The full force of social controls on the speed of human reproduction can be clearly appreciated when we contrast reproductive potential with realized levels of fertility. Although the calculation of potential fertility, or fecundity, is beset with conceptual, technical and measurement problems, a consensus has emerged that for most human populations, the upper limit on the average number of live births per woman must lie between 13 and 17 (Bongaarts & Potter, 1983: p. 79). This is not to deny that some individual women can and do produce many more than this number, but for populations rather than individuals in which biology is the only factor restricting fertility, an acceptable average number of births per woman is around 15.3. Even this number of births can only be achieved by a rare combination of circumstances.
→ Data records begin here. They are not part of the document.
(* ===== verification/TextLines.v ===== *)
(** Lemmas on [lines] and [trim] together: the trimmed lines of a text, which is what the
    readers of line-based files look at. *)

From S2P Require Import Prelude RustStr.

(** [out.push_str(line); out.push('\n')] for each line. *)
Definition unlines (ls : list bytes) : bytes := mjoin ((λ l, l ++ [LF]) <$> ls).

Definition trimmed_lines (s : bytes) : list bytes := trim <$> lines s.

(** * White space *)

Section strip.
Context (w1 : Byte.byte → bool) (w2 : Byte.byte → Byte.byte → bool)
        (w3 : Byte.byte → Byte.byte → Byte.byte → bool).
Abbreviation strip := (strip_ws w1 w2 w3).

(** Induction along [strip_ws]. *)
Lemma strip_ind (P : bytes → Prop) :
  P [] →
  (∀ a s, w1 a = true → P s → P (a :: s)) →
  (∀ a b s, w1 a = false → w2 a b = true → P s → P (a :: b :: s)) →
  (∀ a b c s, w1 a = false → w2 a b = false → w3 a b c = true → P s → P (a :: b :: c :: s)) →
  (∀ a s, strip (a :: s) = a :: s → P (a :: s)) →
  ∀ s, P s.
Proof.
  intros Hnil H1 H2 H3 Hstop s. remember (length s) as n eqn:Hn.
  revert s Hn. induction (lt_wf n) as [n _ IH]. intros s ->.
  destruct s as [|a s]; [done|].
  destruct (w1 a) eqn:Ea; [apply H1; [done|]; eapply IH; [|done]; cbn; lia|].
  destruct s as [|b s]; [apply Hstop; cbn; by rewrite Ea|].
  destruct (w2 a b) eqn:Eb; [apply H2; [done..|]; eapply IH; [|done]; cbn; lia|].
  destruct s as [|c s]; [apply Hstop; cbn; by rewrite Ea, Eb|].
  destruct (w3 a b c) eqn:Ec; [apply H3; [done..|]; eapply IH; [|done]; cbn; lia|].
  apply Hstop. cbn. by rewrite Ea, Eb, Ec.
Qed.

Lemma strip_length s : length (strip s) ≤ length s.
Proof.
  induction s as [|a s Ha IH|a b s Ha Hb IH|a b c s Ha Hb Hc IH|a s Hs] using strip_ind;
    [done | | | | by rewrite Hs]; cbn; rewrite ?Ha, ?Hb, ?Hc; cbn; lia.
Qed.

Lemma strip_idemp s : strip (strip s) = strip s.
Proof.
  induction s as [|a s Ha IH|a b s Ha Hb IH|a b c s Ha Hb Hc IH|a s Hs] using strip_ind;
    [done | by cbn; rewrite Ha | by cbn; rewrite Ha, Hb | by cbn; rewrite Ha, Hb, Hc | by rewrite !Hs].
Qed.

(** A text that is left as it is starts with no white space. *)
Lemma strip_stops a s :
  strip (a :: s) = a :: s →
  w1 a = false ∧ (∀ b r, s = b :: r → w2 a b = false)
  ∧ (∀ b c r, s = b :: c :: r → w3 a b c = false).
Proof.
  assert (∀ r l : bytes, strip r ≠ l ++ r ∨ l = []) as Hne.
  { intros r l. destruct l as [|x l]; [by right|left]. intros E. pose proof (strip_length r) as Hl.
    rewrite E, length_app in Hl. cbn in Hl. lia. }
  intros Hs. cbn in Hs. destruct (w1 a) eqn:Ea; [by destruct (Hne s [a])|].
  split; [done|]. destruct s as [|b s]; [done|].
  destruct (w2 a b) eqn:Eb; [by destruct (Hne s [a; b])|].
  split; [by intros ? ? [= <- <-]|]. destruct s as [|c s]; [done|].
  destruct (w3 a b c) eqn:Ec; [by destruct (Hne s [a; b; c])|]. by intros ? ? ? [= <- <- <-].
Qed.

(** Past a character that is white space on its own and part of no other. *)
Lemma strip_app x c y :
  w1 c = true → (∀ a, w2 a c = false) → (∀ a b, w3 a b c = false) → (∀ a b, w3 a c b = false) →
  strip (x ++ c :: y) = match strip x with [] => strip y | r => r ++ c :: y end.
Proof.
  intros H1 H2 H3 H3'.
  induction x as [|a s Ha IH|a b s Ha Hb IH|a b d s Ha Hb Hd IH|a s Hs] using strip_ind.
  - cbn. by rewrite H1.
  - cbn. by rewrite Ha.
  - cbn. by rewrite Ha, Hb.
  - cbn. by rewrite Ha, Hb, Hd.
  - rewrite Hs. apply strip_stops in Hs as (Ea & Eb & Ec).
    destruct s as [|b [|d s]]; cbn; rewrite Ea.
    + rewrite H2. destruct y; by rewrite ?H3'.
    + by rewrite (Eb b []), H3.
    + by rewrite (Eb b (d :: s)), (Ec b d s).
Qed.
End strip.

Lemma ascii_ws c :
  ws1 c = true →
  (∀ a, ws2 a c = false) ∧ (∀ a, ws2 c a = false) ∧ (∀ a b, ws3 a b c = false)
  ∧ (∀ a b, ws3 a c b = false) ∧ (∀ a b, ws3 c a b = false).
Proof.
  intros Hc. assert (bn c < 128)%N as Hlt.
  { unfold ws1, in_range in Hc. apply orb_prop in Hc as [Hc|Hc]; bool_to_prop; lia. }
  split_and!; intros; (apply ws2_false || apply ws3_false); lia.
Qed.

Lemma trim_start_app x c y :
  ws1 c = true → trim_start (x ++ c :: y) = match trim_start x with [] => trim_start y | r => r ++ c :: y end.
Proof.
  intros Hc. destruct (ascii_ws c Hc) as (? & ? & ? & ? & ?). by apply strip_app.
Qed.

Lemma trim_end_ws x c : ws1 c = true → trim_end (x ++ [c]) = trim_end x.
Proof. intros Hc. unfold trim_end. rewrite rev_app_distr. cbn [rev app strip_ws]. by rewrite Hc. Qed.

Lemma trim_ws_r x c : ws1 c = true → trim (x ++ [c]) = trim x.
Proof.
  intros Hc. unfold trim. rewrite trim_start_app by done.
  destruct (trim_start x) as [|a r] eqn:E; [done|].
  change ((a :: r) ++ [c]) with ((a :: r) ++ [c]). by apply trim_end_ws.
Qed.

Lemma ws3_not_ws2 a b c : ws3 a b c = true → ws2 a b = false.
Proof.
  intros H3. apply not_true_is_false. intros H2. unfold ws2 in H2. apply andb_prop in H2 as [Ha%N.eqb_eq _].
  unfold ws3 in H3. rewrite Ha in H3. cbn in H3. done.
Qed.

(** A text of white space is one from either end. *)
Lemma strip_rev s y :
  strip_ws ws1 (λ a b, ws2 b a) (λ a b c, ws3 c b a) s = [] → trim_start (rev s ++ y) = trim_start y.
Proof.
  revert y. induction s as [|a s Ha IH|a b s Ha Hb IH|a b c s Ha Hb Hc IH|a s Hs] using
    (strip_ind ws1 (λ a b, ws2 b a) (λ a b c, ws3 c b a)); intros y.
  - done.
  - cbn [strip_ws]. rewrite Ha. intros Hs. cbn [rev]. rewrite <- app_assoc. rewrite IH by done.
    cbn. unfold trim_start. cbn. by rewrite Ha.
  - cbn [strip_ws]. rewrite Ha, Hb. intros Hs. cbn [rev]. rewrite <- !app_assoc, IH by done.
    unfold trim_start. cbn. rewrite Hb. destruct (ws1 b) eqn:E; [|done].
    destruct (ascii_ws b E) as (_ & Hf & _). by rewrite Hf in Hb.
  - cbn [strip_ws]. rewrite Ha, Hb, Hc. intros Hs. cbn [rev]. rewrite <- !app_assoc, IH by done.
    unfold trim_start. cbn. rewrite Hc. destruct (ws1 c) eqn:E.
    { destruct (ascii_ws c E) as (_ & _ & _ & _ & Hf). by rewrite Hf in Hc. }
    by rewrite (ws3_not_ws2 _ _ _ Hc).
  - rewrite Hs. done.
Qed.

Lemma trim_nil s : trim s = [] → trim_start s = [].
Proof.
  unfold trim, trim_end. intros H. apply (f_equal (@rev _)) in H. rewrite rev_involutive in H. cbn in H.
  apply (strip_rev _ []) in H. rewrite rev_involutive, !app_nil_r in H. cbn in H.
  unfold trim_start in *. by rewrite strip_idemp in H.
Qed.

Lemma trim_blank s : trim_start s = [] → trim s = [].
Proof. unfold trim. by intros ->. Qed.

Lemma trim_strip_cr l : trim (strip_cr l) = trim l.
Proof.
  unfold strip_cr. destruct (rev l) as [|c r] eqn:E; [done|].
  case_decide as Hc; [|done]. subst. rewrite <- (rev_involutive l), E. cbn [rev]. by rewrite trim_ws_r.
Qed.

(** Graphic characters at both ends. *)
Lemma trim_ends s a z : head s = Some a → last s = Some z →
  is_graphic a = true → is_graphic z = true → trim s = s.
Proof.
  intros Ha Hz Hga Hgz.
  destruct (graphic_not_ws a Hga) as (Ha1 & _ & _ & _ & _ & Ha2%N.ltb_lt).
  destruct (graphic_not_ws z Hgz) as (Hz1 & _ & _ & _ & _ & Hz2%N.ltb_lt).
  unfold trim, trim_end, trim_start. rewrite (strip_ws_plain ws1 ws2 ws3 s).
  - rewrite strip_ws_plain; [apply rev_involutive|]. intros b r Hb.
    assert (b = z) as ->.
    { rewrite <- (rev_involutive s), Hb in Hz. cbn [rev] in Hz. rewrite last_snoc in Hz. by injection Hz. }
    split_and!; [done | intros; apply ws2_false; by right | intros; apply ws3_false; by right; right].
  - intros b r ->. injection Ha as ->.
    split_and!; [done | intros; apply ws2_false; by left | intros; apply ws3_false; by left].
Qed.

(** * Lines *)

Lemma lines_aux_line cur l s : LF ∉ l →
  lines_aux cur (l ++ LF :: s) = strip_cr (rev cur ++ l) :: lines s.
Proof.
  revert cur. induction l as [|b l IH]; intros cur Hl.
  - cbn. by rewrite app_nil_r.
  - apply not_elem_of_cons in Hl as [Hb Hl]. cbn [app lines_aux]. rewrite decide_False by done.
    rewrite IH by done. cbn [rev]. by rewrite <- app_assoc.
Qed.

Lemma lines_line l s : LF ∉ l → lines (l ++ LF :: s) = strip_cr l :: lines s.
Proof. intros Hl. unfold lines at 1. by rewrite lines_aux_line. Qed.

Lemma unlines_cons l ls : unlines (l :: ls) = l ++ LF :: unlines ls.
Proof. unfold unlines. cbn. by rewrite <- app_assoc. Qed.

Lemma unlines_app ls ls' : unlines (ls ++ ls') = unlines ls ++ unlines ls'.
Proof.
  induction ls as [|l ls IH]; [done|]. cbn [app]. by rewrite !unlines_cons, IH, <- app_assoc.
Qed.

Lemma elem_of_rev {A} (x : A) l : x ∈ rev l ↔ x ∈ l.
Proof. by rewrite !list_elem_of_In, <- in_rev. Qed.

Lemma lines_no_LF s l : l ∈ lines s → LF ∉ l.
Proof.
  assert (∀ cur, LF ∉ cur → l ∈ lines_aux cur s → LF ∉ l) as H; [|exact (H [] ltac:(apply not_elem_of_nil))].
  induction s as [|b s IH]; intros cur Hc; cbn [lines_aux].
  - case_decide; [by intros ?%elem_of_nil|]. intros ->%list_elem_of_singleton Hin. apply Hc. by apply (elem_of_rev LF cur).
  - case_decide as Hb.
    + intros [->|Hl]%elem_of_cons; [|by eapply (IH []); [apply not_elem_of_nil|]].
      destruct (strip_cr_part (rev cur)) as [q Hq]. intros Hin.
      apply Hc, (elem_of_rev LF cur). rewrite Hq. apply elem_of_app. by left.
    + apply IH. apply not_elem_of_cons. split; [congruence | done].
Qed.

(** Lines as [lines] returns them: without a line feed, and without a carriage return at the end. *)
Definition plain_line (l : bytes) : Prop := LF ∉ l ∧ strip_cr l = l.

Lemma lines_unlines ls : Forall plain_line ls → lines (unlines ls) = ls.
Proof.
  induction 1 as [|l ls [Hl Hcr] _ IH]; [done|]. by rewrite unlines_cons, lines_line, Hcr, IH.
Qed.

Lemma utf8_valid_app x y : utf8_valid x = true → utf8_valid y = true → utf8_valid (x ++ y) = true.
Proof.
  intros Hx Hy. revert Hx. remember (length x) as n eqn:Hn. revert x Hn.
  induction (lt_wf n) as [n _ IH]. intros x -> Hx.
  assert (∀ k p z, drop (S k) x = z → x ≠ [] → p && utf8_valid z = true → p && utf8_valid (z ++ y) = true) as IH'.
  { intros k p z <- Hne [-> Hv]%andb_prop. apply (IH (length (drop (S k) x))); [|done..]. rewrite length_drop.
    destruct x; [done|]. cbn [length]. lia. }
  clear IH. destruct x as [|a s1]; [done|]. cbn [app utf8_valid] in *.
  destruct (is_ascii a); [by apply (IH' 0 true)|]. destruct s1 as [|b s2]; [done|]. cbn [app] in *.
  destruct (in_range 194 223 a); [by apply (IH' 1)|]. destruct s2 as [|c s3]; [done|]. cbn [app] in *.
  do 3 (match goal with |- (if ?e then _ else _) = _ => destruct e end; [by apply (IH' 2)|]).
  destruct s3 as [|d s4]; [done|]. cbn [app] in *.
  do 3 (match goal with |- (if ?e then _ else _) = _ => destruct e end; [by apply (IH' 3)|]). done.
Qed.

Lemma trimmed_lines_line l s : LF ∉ l → trimmed_lines (l ++ LF :: s) = trim l :: trimmed_lines s.
Proof. intros Hl. unfold trimmed_lines. rewrite lines_line by done. cbn. by rewrite trim_strip_cr. Qed.

Lemma trimmed_lines_unlines ls s : Forall (λ l, LF ∉ l) ls →
  trimmed_lines (unlines ls ++ s) = (trim <$> ls) ++ trimmed_lines s.
Proof.
  induction 1 as [|l ls Hl _ IH]; [done|].
  rewrite unlines_cons, <- app_assoc. cbn [app]. rewrite trimmed_lines_line by done. by rewrite IH.
Qed.

Lemma trimmed_lines_unlines' ls : Forall (λ l, LF ∉ l) ls → trimmed_lines (unlines ls) = trim <$> ls.
Proof.
  intros Hl. rewrite <- (app_nil_r (unlines ls)), trimmed_lines_unlines by done. apply app_nil_r.
Qed.

(** Lines that a test on the trimmed line keeps. *)
Lemma trimmed_lines_filter (P : bytes → Prop) `{∀ t, Decision (P t)} s rest :
  trimmed_lines (unlines (filter (λ l, P (trim l)) (lines s)) ++ rest)
  = filter P (trimmed_lines s) ++ trimmed_lines rest.
Proof.
  rewrite trimmed_lines_unlines.
  - f_equal. unfold trimmed_lines. by rewrite filter_fmap_comm.
  - apply list.Forall_forall. intros l [_ Hl]%list_elem_of_filter. by eapply lines_no_LF.
Qed.

(** A blank text has blank lines. *)
Lemma blank_lines s : trim s = [] → Forall (λ t, t = []) (trimmed_lines s).
Proof.
  intros Hs%trim_nil. unfold trimmed_lines.
  assert (∀ cur, trim_start (rev cur ++ s) = [] → Forall (λ t, t = []) (trim <$> lines_aux cur s)) as H;
    [|by apply (H [])].
  clear Hs. induction s as [|b s IH]; intros cur Hc; cbn [lines_aux].
  - rewrite app_nil_r in Hc. case_decide; [constructor|]. constructor; [|constructor]. by apply trim_blank.
  - case_decide as Hb.
    + subst. rewrite trim_start_app in Hc by done. destruct (trim_start (rev cur)) eqn:E; [|done].
      cbn. constructor; [|by apply (IH [])]. rewrite trim_strip_cr. by apply trim_blank.
    + apply IH. cbn [rev]. by rewrite <- app_assoc.
Qed.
We can list these very briefly:
– continuous exposure to the risk of conception between menopause and menarche, meaning a steady sexual relationship throughout the woman's fertile life;
– complete avoidance of any contraceptive method, including ‘natural’ methods, during the entire reproductive lifespan;
– no use of induced abortion or of any activity which might be undertaken to provoke a miscarriage;
– avoidance of any breastfeeding practice.
Clearly, this combination of conditions is very rare, helping to explain why measured levels of ‘natural’ marital fertility rarely surpass 11 or 12 live births. Some historical data based on written records or family reconstitution methods have thrown up a few populations in which most of the above conditions are met (see the summary table in Leridon, 1977: pp. 107–9).